In less than an hour Wednesday, a jury convicted a man of arson after he set fire to his father’s Lakewood home, despite Connor Kirkpatrick saying it was a suicide attempt.
Kirkpatrick, 30, was found guilty of residential arson, a Class 1 felony, and arson. The more serious Class 1 felony carries a sentence of up to 15 years in prison. He initially was charged with Class X aggravated arson, which could have sent him to prison for up to 30 years, according to records in McHenry County court.
In closing arguments Wednesday, Kirkpatrick’s defense attorney, William Bligh, asked jurors not to “let the state criminalize [Kirkpatrick’s] pain. Don’t let the state criminalize his attempt at suicide.”
Kirkpatrick did not intend to burn his father’s house down May 20, 2023; he only intended to start the fire, go to his bedroom, lie down and die of smoke inhalation, Bligh said in closing arguments, echoing what Kirkpatrick said from the witness stand Tuesday.
When Kirkpatrick made confessions, he “said what police wanted to hear,” and when they got a confession, the investigation stopped, Bligh said. There also was no DNA, fire expert testimony or fingerprints presented at trial, Bligh said.
Bligh referred to Kirkpatrick’s testimony when the defendant described how he pondered various ways to kill himself that morning to end the pain he felt.
“Day after day after day after day,” Kirkpatrick was suffering excruciating pain, Bligh said. “He wanted to drift off on his bed and die from the smoke that would come from the garage. He wanted to do himself harm. He wanted to kill himself.”
That pain Kirkpatrick said he deals with daily is from injuries he suffered July 27, 2022, when he crashed his SUV into the side of a Crystal Lake house and seriously injured the homeowner. In that case, Kirkpatrick is charged with criminal damage to property, aggravated reckless driving and reckless conduct, court records show. The case still is pending and is up in court June 12, the same day as sentencing in the arson case, records show.

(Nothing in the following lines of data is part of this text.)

(* ===================================================================== *)
(** ** backend/server.js *)
(* ===================================================================== *)

Module Server.

Import FileUtils.

(** One file part of a multipart request, before the upload middleware. *)
Record Part : Type := mkPart {
  part_fieldname : string;
  part_originalname : string;
  part_mimetype : string;
  part_size : Z;           (* length of the part in bytes *)
  part_data : string;
  part_suffix : string }.  (* unique suffix and extension the storage engine draws for it *)

Record Request : Type := mkRequest {
  body_sessionId : option string;
  body_message : option string;
  body_model : option string;
  parts : list Part;
  authorization : option string }.

(** A handler that has answered stops; otherwise it goes on with a value. *)
Inductive Flow (A : Type) : Type :=
| Continue (a : A)
| Returned.
Arguments Continue {A} a.
Arguments Returned {A}.

Notation "'let?' x ':=' m 'in' k" :=
  (bind m (fun r => match r with Continue x => k | Returned => ret Returned end))
  (at level 10, x name, m at level 100, k at level 200, only parsing) : m_scope.

(** *** The upload middleware *)

(** [limits: { fileSize: 10 * 1024 * 1024 }] *)
Definition fileSize_limit : Z := 10 * 1024 * 1024.

(** [fileFilter] *)
Definition fileFilter (mt : string) : bool :=
  startsWith mt "image/" || includes mt "pdf" || includes mt "text/"
  || includes mt "application/json" || includes mt "csv".

Definition stored_file (sid : string) (p : Part) : UploadedFile :=
  let name := part_fieldname p +:+ "-" +:+ part_suffix p in
  {| fieldname := part_fieldname p;
     originalname := part_originalname p;
     mimetype := part_mimetype p;
     size := part_size p;
     path := "uploads/" +:+ sid +:+ "/" +:+ name;
     filename := name |}.

Inductive UploadResult : Type :=
| Uploaded (files : list UploadedFile)
| LIMIT_FILE_SIZE.

(** multer's [.any()] with the disk storage: the parts are taken in order;
    a part the filter refuses is skipped; an accepted part is written to the
    session's upload directory; an accepted part longer than the limit
    aborts the upload. *)
Fixpoint upload (sid : string) (ps : list Part) : M UploadResult :=
  match ps with
  | [] => ret (Uploaded [])
  | p :: rest =>
      if negb (fileFilter (part_mimetype p)) then upload sid rest
      else if fileSize_limit <? part_size p then ret LIMIT_FILE_SIZE
      else
        let file := stored_file sid p in
        let* _ := emit (EStore (path file)) in
        let* w := get_world in
        let* _ := set_disk (<[path file := mkFsFile (part_size p) (part_data p) true]> (disk w)) in
        let* r := upload sid rest in
        match r with
        | Uploaded files => ret (Uploaded (file :: files))
        | LIMIT_FILE_SIZE => ret LIMIT_FILE_SIZE
        end
  end.

(** [enhancedUpload(req, res, next)]: [Continue files] is the call of
    [next()] with [req.files = files].  An aborted upload leaves no file of
    the request on disk. *)
Definition enhancedUpload (req : Request) : M (Flow (list UploadedFile)) :=
  let* w0 := get_world in
  let* r := upload (or_str (body_sessionId req) "unknown") (parts req) in
  match r with
  | LIMIT_FILE_SIZE =>
      let* _ := set_disk (disk w0) in
      let* _ := res_status_json 413 "File too large. Maximum size is 10MB." None in
      ret Returned
  | Uploaded files => ret (Continue files)
  end.

(** *** Subscription status *)

Definition db_select_user (uid : string) : M (option Profile) :=
  let* _ := emit (EDb (SelectUser uid)) in
  let* w := get_world in ret (users w !! uid).

Definition db_update_user (uid : string) (flag : bool) : M unit :=
  let* _ := emit (EDb (UpdateUser uid flag)) in
  let* w := get_world in
  set_users (alter (fun p => mkProfile (Some flag) (stripe_subscription_id p)) uid (users w)).

Definition stripe_subscriptions_retrieve (env : Env) (id : string) : M string :=
  let* _ := emit (EStripe id) in lift (stripe_retrieve env id).

Definition flag_of (profile : option Profile) : bool :=
  match profile with
  | Some p => default false (is_subscribed p)
  | None => false
  end.

(** [isUserSubscribed(userId)] *)
Definition isUserSubscribed (env : Env) (userId : string) : M bool :=
  try_catch
    (if negb (truthy_str userId) then ret false
     else
       let* profile := db_select_user userId in
       match profile with
       | Some p =>
           if truthy_ostr (stripe_subscription_id p) then
             try_catch
               (let* status := stripe_subscriptions_retrieve env
                                 (default "" (stripe_subscription_id p)) in
                let isActive := String.eqb status "active" || String.eqb status "trialing" in
                let* _ := if bool_decide (is_subscribed p = Some isActive) then ret tt
                          else db_update_user userId isActive in
                ret isActive)
               (fun _ => ret (flag_of profile))
           else ret (flag_of profile)
       | None => ret (flag_of profile)
       end)
    (fun _ => ret false).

Kirkpatrick was on pretrial release on the Crystal Lake charges and living with his father, who was in Florida, when he started the fire. Kirkpatrick was taken back into custody at the McHenry County jail about two weeks after the fire, when he was released from a mental health facility in Waukegan, police and prosecutors said. He has been in jail since.
Prosecutors pushed back on the defense’s argument in closing arguments, reminding jurors that they are not to cast a verdict based on “sympathy.” Kirkpatrick “knowingly” started the fire, Assistant State’s Attorney Matthew Brodersen said.
“Where there is smoke, there is fire, and where there is fire, something has to burn,” Brodersen said. “He knew what was going to happen,” Brodersen said, referring to the defendant’s testimony that he trailed gas through the home, starting at a pile of branches and yard waste in the garage, where he lit the fire.
:quality(70)/cloudfront-us-east-1.images.arcpublishing.com/shawmedia/P3DJTRCGPVA5JOBL7RST2LBSTI.jpg)
“You don’t get to ignore consequences of your actions,” Brodersen said, adding that Kirkpatrick didn’t care about the possibility of hurting neighbors or damaging his father’s house, where he also lives.
Brodersen reminded jurors of the trial testimony of two Lakewood police officers and recordings each had of Kirkpatrick confessing to starting the fire. The prosecutor also referred to a text that Kirkpatrick sent his parents the night before, in which he wrote, “I wanna set everything on fire and watch it burn.”
“He told you what he did. ... He projected it the night before when he sent the text message, then he went ahead and did it,” Brodersen said, adding that Kirkpatrick used his father’s home as kindling.
The fire caused about $340,000 in damage; about $90,000 was paid out of pocket by his father, the prosecutor said.
“It is without a doubt [Kirkpatrick] started the fire. He set the house ablaze, and he walked away. ... He gutted that house,” Assistant State’s Attorney Justin Neubauer said, holding pictures showing the damage. “Sympathy does not say he is not guilty. ... Don’t let smoke cloud your judgment.”
Referring to Kirkpatrick’s testimony that he was in “blinding pain” at the time, Neubauer said Kirkpatrick didn’t call for a doctor or ambulance. Instead, he sent a text to his parents, started the fire hours later, watched it burn for two hours, threw cigarettes and a lighter in a garbage can, and walked away.